Sous le régime de Alassane Ouattara, la question de la mauvaise gestion et des détournements de fonds au sein des entreprises publiques a été un sujet récurrent, mettant en lumière des dysfonctionnements notables dans la gestion des ressources de l’État. Plusieurs Directeurs Généraux (DG) ont été limogés pour ces raisons au cours des dernières années, à la suite d’audits et de dénonciations faites par la Haute Autorité pour la Bonne Gouvernance (HABG). Toutefois, bien que les mesures disciplinaires aient été prises, la question des suites judiciaires pour ces responsables limogés reste ouverte et préoccupante.
Les limogeages et la mise en lumière des malversations
En 2020, un audit mené par la Haute Autorité pour la Bonne Gouvernance (HABG) a ciblé sept grandes entreprises publiques, dont des institutions stratégiques telles que l’Agence Nationale d’Appui au Développement Rural (ANADER), la Poste de Côte d’Ivoire (PCI), la Société de Développement des Forêts (SODEFOR) et la Société des Transports Abidjanais (SOTRA). Ces audits ont révélé des pratiques de gestion douteuses, des détournements de fonds et des dysfonctionnements qui ont compromis l’efficacité de ces institutions publiques. Face à ces résultats accablants, plusieurs DG ont été limogés, y compris ceux de l’Agence de Gestion Foncière (AGEF), de la Nouvelle Pharmacie de la Santé Publique (NPSP), de l’Agence de Gestion et de Développement des Infrastructures Industrielles (AGEDI), et de l’Autorité de Régulation des Télécommunications/TIC (ARTCI), entre autres.
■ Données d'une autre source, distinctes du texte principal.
Lemma own_keys_sublist l1 l2 :
  sublist l1 l2 -> own_keys l2 = true -> own_keys l1 = true.
Proof.
  intros Hsub [Hnd Hord]%own_keys_spec. apply own_keys_spec. split.
  - by eapply sublist_NoDup.
  - by eapply in_property_order_sublist.
Qed.

(** A key after others in property order does not come before any of
    them. *)
Lemma in_property_order_app l1 k l2 :
  in_property_order (l1 ++ k :: l2) = true ->
  Forall (fun k' => comes_before k k' = false) l1.
Proof.
  induction l1 as [|k1 l1 IH]; simpl; [constructor|].
  intros [Hk1 Hord]%andb_true_iff. constructor; [|by apply IH].
  rewrite forallb_app in Hk1. apply andb_true_iff in Hk1 as [_ Hk1].
  simpl in Hk1. apply andb_true_iff in Hk1 as [Hk _].
  by apply negb_true_iff.
Qed.

Lemma overwrite_absent {A} (props : list (string * A)) key v :
  key ∉ map fst props -> overwrite props key v = None.
Proof.
  induction props as [|[k x] props IH]; [reflexivity|]. simpl. intros Hnotin.
  apply not_elem_of_cons in Hnotin as [Hne Hnotin].
  destruct (String.eqb_spec k key) as [->|_]; [done|]. by rewrite IH.
Qed.

Lemma overwrite_present {A} (props : list (string * A)) key v :
  key ∈ map fst props ->
  exists props', overwrite props key v = Some props' /\
    map fst props' = map fst props.
Proof.
  induction props as [|[k x] props IH]; simpl.
  - by intros ?%elem_of_nil.
  - intros Hin. destruct (String.eqb_spec k key) as [->|Hne].
    + by eexists.
    + apply elem_of_cons in Hin as [->|Hin]; [done|].
      destruct (IH Hin) as (props' & -> & Hkeys). eexists. split; [reflexivity|].
      simpl. by rewrite Hkeys.
Qed.

Lemma insert_prop_last {A} (props : list (string * A)) key v :
  Forall (fun k => comes_before key k = false) (map fst props) ->
  insert_prop props key v = props ++ [(key, v)].
Proof.
  induction props as [|[k x] props IH]; [reflexivity|]. simpl.
  intros [Hk Hall]%Forall_cons. rewrite Hk. by rewrite IH.
Qed.

(** Defining members with distinct keys, one after the other in property
    order, lists them in their order. *)
Lemma set_prop_fresh {A} (props : list (string * A)) key v :
  key ∉ map fst props ->
  Forall (fun k => comes_before key k = false) (map fst props) ->
  set_prop props key v = props ++ [(key, v)].
Proof.
  intros Hnotin Hlast. unfold set_prop.
  by rewrite overwrite_absent, insert_prop_last.
Qed.

Lemma fold_set_prop_NoDup {A} (members acc : list (string * A)) :
  own_keys (map fst (acc ++ members)) = true ->
  fold_left (fun props e => set_prop props e.1 e.2) members acc = acc ++ members.
Proof.
  revert acc. induction members as [|[k x] members IH]; intros acc Hkeys.
  - by rewrite app_nil_r.
  - simpl. rewrite set_prop_fresh.
    + rewrite IH; rewrite <- app_assoc; [reflexivity|exact Hkeys].
    + apply own_keys_spec in Hkeys as [Hnd _].
      rewrite map_app in Hnd. apply NoDup_app in Hnd as (_ & Hdisj & _).
      intros Hin. apply (Hdisj k Hin). simpl. left.
    + apply own_keys_spec in Hkeys as [_ Hord].
      rewrite map_app in Hord. simpl in Hord.
      by apply in_property_order_app in Hord.
Qed.

Lemma define_all_NoDup {A} (members : list (string * A)) :
  own_keys (map fst members) = true -> define_all members = members.
Proof. intros Hkeys. unfold define_all. by rewrite fold_set_prop_NoDup. Qed.

Lemma assoc_overwrite {A} (props props' : list (string * A)) key v k :
  overwrite props key v = Some props' ->
  assoc props' k = if String.eqb key k then Some v else assoc props k.
Proof.
  revert props'. induction props as [|[k' x] props IH]; intros props'; simpl;
    [done|].
  destruct (String.eqb_spec k' key) as [->|Hne].
  - intros [= <-]. simpl. by destruct (String.eqb key k).
  - destruct (overwrite props key v) as [rest|]; [|done].
    intros [= <-]. simpl. rewrite (IH rest eq_refl).
    destruct (String.eqb_spec k' k) as [->|_]; [|reflexivity].
    destruct (String.eqb_spec key k) as [->|_]; [done|reflexivity].
Qed.

Lemma assoc_absent {A} (props : list (string * A)) k :
  k ∉ map fst props -> assoc props k = None.
Proof.
  induction props as [|[k' x] props IH]; [reflexivity|]. simpl. intros Hnotin.
  apply not_elem_of_cons in Hnotin as [Hne Hnotin].
  destruct (String.eqb_spec k' k) as [->|_]; [done|]. by apply IH.
Qed.

Lemma assoc_insert_prop {A} (props : list (string * A)) key v k :
  key ∉ map fst props ->
  assoc (insert_prop props key v) k =
  if String.eqb key k then Some v else assoc props k.
Proof.
  induction props as [|[k' x] props IH]; simpl; [done|]. intros Hnotin.
  apply not_elem_of_cons in Hnotin as [Hne Hnotin].
  destruct (comes_before key k'); simpl.
  - reflexivity.
  - rewrite IH by done. destruct (String.eqb_spec k' k) as [->|_]; [|reflexivity].
    destruct (String.eqb_spec key k) as [->|_]; [done|reflexivity].
Qed.

(** Reading a property after an assignment. *)
Lemma assoc_set_prop {A} (props : list (string * A)) key v k :
  assoc (set_prop props key v) k =
  if String.eqb key k then Some v else assoc props k.
Proof.
  unfold set_prop. destruct (decide (key ∈ map fst props)) as [Hin|Hnotin].
  - destruct (overwrite_present props key v Hin) as (props' & Hover & _).
    rewrite Hover. simpl. by apply assoc_overwrite.
  - rewrite overwrite_absent by done. simpl. by apply assoc_insert_prop.
Qed.

Lemma insert_prop_keys {A} (props : list (string * A)) key v :
  map fst (insert_prop props key v) ≡ₚ key :: map fst props.
Proof.
  induction props as [|[k x] props IH]; simpl; [done|].
  destruct (comes_before key k); simpl; [done|].
  rewrite IH. apply Permutation_swap.
Qed.

Lemma forallb_Permutation {A} (f : A -> bool) (l1 l2 : list A) :
  l1 ≡ₚ l2 -> forallb f l1 = forallb f l2.
Proof.
  induction 1 as [|x l1 l2 _ IH|x y l|l1 l2 l3 _ IH1 _ IH2]; simpl.
  - reflexivity.
  - by rewrite IH.
  - by destruct (f x), (f y).
  - by rewrite IH1.
Qed.

Lemma insert_prop_order {A} (props : list (string * A)) key v :
  in_property_order (map fst props) = true ->
  in_property_order (map fst (insert_prop props key v)) = true.
Proof.
  induction props as [|[k x] props IH]; simpl; [done|].
  intros [Hk Hord]%andb_true_iff.
  destruct (comes_before key k) eqn:Hbefore; simpl.
  - rewrite Hk, Hord, (comes_before_asym _ _ Hbefore). simpl.
    rewrite andb_true_r. apply forallb_forall. intros k' Hk'.
    rewrite forallb_forall in Hk. apply negb_true_iff.
    eapply comes_before_later; [exact Hbefore|].
    apply negb_true_iff. by apply Hk.
  - rewrite (IH Hord), andb_true_r.
    rewrite (forallb_Permutation _ _ _ (insert_prop_keys props key v)).
    simpl. by rewrite Hbefore, Hk.
Qed.

(** The keys after an assignment: the same when the object has the
    property, one more otherwise. *)
Lemma set_prop_keys_perm {A} (props : list (string * A)) key v :
  map fst (set_prop props key v) ≡ₚ
  if bool_decide (key ∈ map fst props) then map fst props
  else key :: map fst props.
Proof.
  unfold set_prop. destruct (decide (key ∈ map fst props)) as [Hin|Hnotin].
  - rewrite bool_decide_true by done.
    destruct (overwrite_present props key v Hin) as (props' & -> & Hkeys).
    simpl. by rewrite Hkeys.
  - rewrite bool_decide_false, overwrite_absent by done. simpl.
    apply insert_prop_keys.
Qed.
Les limogeages ont été publiés dans un communiqué officiel en juin 2021, citant les noms des responsables incriminés : Diaby Lanciné (Fonds d’Entretien Routier – FER), Soro Kipeya Euloge (ANSUT), Yapi Ange Désiré (NPSP), Ouattara Youssouf (AGEDI), Bilé Diéméléou (ARTCI), Coulibaly Lamine (AGEF), Adama Coulibaly (Conseil Coton-Anacarde), et Fausséni Dembélé (RTI). Ces limogeages ont été perçus comme une tentative de mettre fin à des années de mauvaise gestion et de corruption dans les entreprises publiques, visant à assainir l’administration publique et à restaurer la crédibilité du gouvernement.
Les malversations : détournements de fonds et dysfonctionnements
Les accusations de mauvaise gestion et de détournements de fonds ont été au cœur des récriminations contre ces DG. Des sommes importantes auraient été détournées à travers des pratiques de corruption, de surfacturation de contrats, de mauvaise allocation des ressources et de gestion opaque des finances publiques. Par exemple, dans le cas de l’AGEF, la gestion des terrains et des projets fonciers a suscité de nombreuses interrogations, notamment des transactions douteuses qui auraient entraîné d’importantes pertes financières pour l’État.
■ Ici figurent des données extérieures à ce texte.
(** ** Edit operations *)

Definition handle_insert (char : ascii) (st : Editor) : result Editor :=
  let st := save_undo_state st in
  '(entry_idx, offset, _) ← Py.getitem (display_lines st) (cursor_display_line st);
  entry ← Py.getitem (entries st) entry_idx;
  match cursor_field st with
  | FSpeaker =>
      let new_speaker :=
        Py.slice_to (speaker entry) (cursor_pos st) ++ [char]
        ++ Py.slice_from (speaker entry) (cursor_pos st) in
      new_entries ← Py.setitem (entries st) entry_idx (set_speaker entry new_speaker);
      let st := with_entries new_entries st in
      let st := with_cursor_pos (cursor_pos st + 1) st in
      reflow st
  | FContent =>
      let old_actual_offset := offset + cursor_pos st in
      let new_text :=
        Py.slice_to (text entry) old_actual_offset ++ [char]
        ++ Py.slice_from (text entry) old_actual_offset in
      new_entries ← Py.setitem (entries st) entry_idx (set_text entry new_text);
      let st := with_entries new_entries st in
      let new_actual_offset := old_actual_offset + 1 in
      st ← reflow st;
      set_cursor_for_content st entry_idx new_actual_offset
  end.

(** The content-field part of [handle_backspace], after the snapshot. *)
Definition backspace_content (st : Editor) : result Editor :=
  '(entry_idx, offset, _) ← Py.getitem (display_lines st) (cursor_display_line st);
  entry ← Py.getitem (entries st) entry_idx;
  let actual_offset := offset + cursor_pos st in
  (* at the beginning of a wrapped line: only move the cursor *)
  found ←
    (if (cursor_pos st =? 0) && (offset >? 0) then
       last_line_before (display_lines st) entry_idx
         (Z.to_nat (cursor_display_line st))
     else Ret None);
  match found with
  | Some (i, line_length) =>
      Ret (with_cursor_pos line_length (with_cursor_display_line i st))
  | None =>
      (* at the beginning of an entry that is not the first *)
      joined ←
        (if (cursor_pos st =? 0) && (offset =? 0) && (entry_idx >? 0) then
           prev_entry ← Py.getitem (entries st) (entry_idx - 1);
           if Py.len (text prev_entry) + Py.len (text entry) <=? content_width st * 3
           then
             let prev_text_len := Py.len (text prev_entry) in
             new_entries ←
               Py.setitem (entries st) (entry_idx - 1)
                 (set_text prev_entry (text prev_entry ++ text entry));
             new_entries ← Py.pop new_entries entry_idx;
             st ← reflow (with_entries new_entries st);
             st ← set_cursor_for_content st (entry_idx - 1) prev_text_len;
             Ret (Some st)
           else Ret None
         else Ret None);
      match joined with
      | Some st => Ret st
      | None =>
          if actual_offset >? 0 then
            let new_text :=
              Py.slice_to (text entry) (actual_offset - 1)
              ++ Py.slice_from (text entry) actual_offset in
            new_entries ← Py.setitem (entries st) entry_idx (set_text entry new_text);
            let new_actual_offset := actual_offset - 1 in
            st ← reflow (with_entries new_entries st);
            set_cursor_for_content st entry_idx new_actual_offset
          else Ret st
      end
  end.

Definition handle_backspace (st : Editor) : result Editor :=
  let st := save_undo_state st in
  match cursor_field st with
  | FSpeaker =>
      '(entry_idx, _, _) ← Py.getitem (display_lines st) (cursor_display_line st);
      entry ← Py.getitem (entries st) entry_idx;
      st ←
        (if cursor_pos st >? 0 then
           let new_speaker :=
             Py.slice_to (speaker entry) (cursor_pos st - 1)
             ++ Py.slice_from (speaker entry) (cursor_pos st) in
           new_entries ←
             Py.setitem (entries st) entry_idx (set_speaker entry new_speaker);
           Ret (with_cursor_pos (cursor_pos st - 1) (with_entries new_entries st))
         else Ret st);
      reflow st
  | FContent => backspace_content st
  end.

(** The [if offset > 0] block shared by the two moves: cut the entry at
    [offset] and insert the second part as an entry of its own. *)
Definition split_entry_at (entries : list DialogueEntry) (entry_idx offset : Z)
    : result (list DialogueEntry) :=
  entry ← Py.getitem entries entry_idx;
  let first_part := Py.slice_to (text entry) offset in
  let second_part := Py.slice_from (text entry) offset in
  new_entries ← Py.setitem entries entry_idx (set_text entry first_part);
  let new_entry := mkEntry (speaker entry) second_part in
  Ret (Py.insert new_entries (entry_idx + 1) new_entry).

(** [self.entries[i], self.entries[j] = self.entries[j], self.entries[i]] *)
Definition swap_entries (entries : list DialogueEntry) (i j : Z)
    : result (list DialogueEntry) :=
  entry_j ← Py.getitem entries j;
  entry_i ← Py.getitem entries i;
  new_entries ← Py.setitem entries i entry_j;
  Py.setitem new_entries j entry_i.

Definition follow_entry (st : Editor) (entry_idx : Z) : Editor :=
  match first_line_of (display_lines st) 0 entry_idx with
  | Some i => with_cursor_display_line i st
  | None => st
  end.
Les autres entreprises, telles que la NPSP, auraient également été victimes de mauvaises pratiques de gestion dans le cadre de l’achat et de la distribution de médicaments, compromettant la qualité et l’accessibilité des soins de santé pour les populations ivoiriennes. De même, des problèmes de gouvernance ont été identifiés au sein de l’ARTCI, où des manœuvres douteuses auraient eu lieu dans la gestion des licences et des contrats dans le secteur des télécommunications.
Les suites judiciaires : un procès encore en suspens
Malgré les limogeages et les dénonciations publiques, les suites judiciaires pour les responsables impliqués dans ces scandales restent floues. À ce jour, seul Coulibaly Lamine, ancien directeur de l’AGEF, a été incarcéré. Il a été transféré à la Maison d’Arrêt et de Correction d’Abidjan (MACA) en juin 2021 après avoir été accusé de malversations financières. Les autres responsables limogés n’ont pas encore fait l’objet de poursuites judiciaires ou de mises en examen, ce qui suscite des doutes sur la volonté du gouvernement de réellement faire face à la corruption systémique au sein des entreprises publiques. Dans certains cas, les accusations n’ont même pas été suivies de mesures judiciaires concrètes, laissant présager un manque de transparence dans les enquêtes et une possible impunité pour certains des responsables impliqués.
Les défis de la justice et les perspectives d’avenir
Le manque de clarté concernant les suites judiciaires pour les DG limogés met en évidence plusieurs défis pour le système judiciaire ivoirien. Tout d’abord, l’absence d’une enquête approfondie et transparente dans certains cas laisse planer des doutes sur l’indépendance de la Justice et l’engagement réel des autorités pour lutter contre la corruption. Ensuite, la lenteur des procédures judiciaires dans ces affaires peut être interprétée comme un signe de l’inefficacité du système judiciaire à traiter les affaires de détournements de fonds au plus haut niveau de l’État.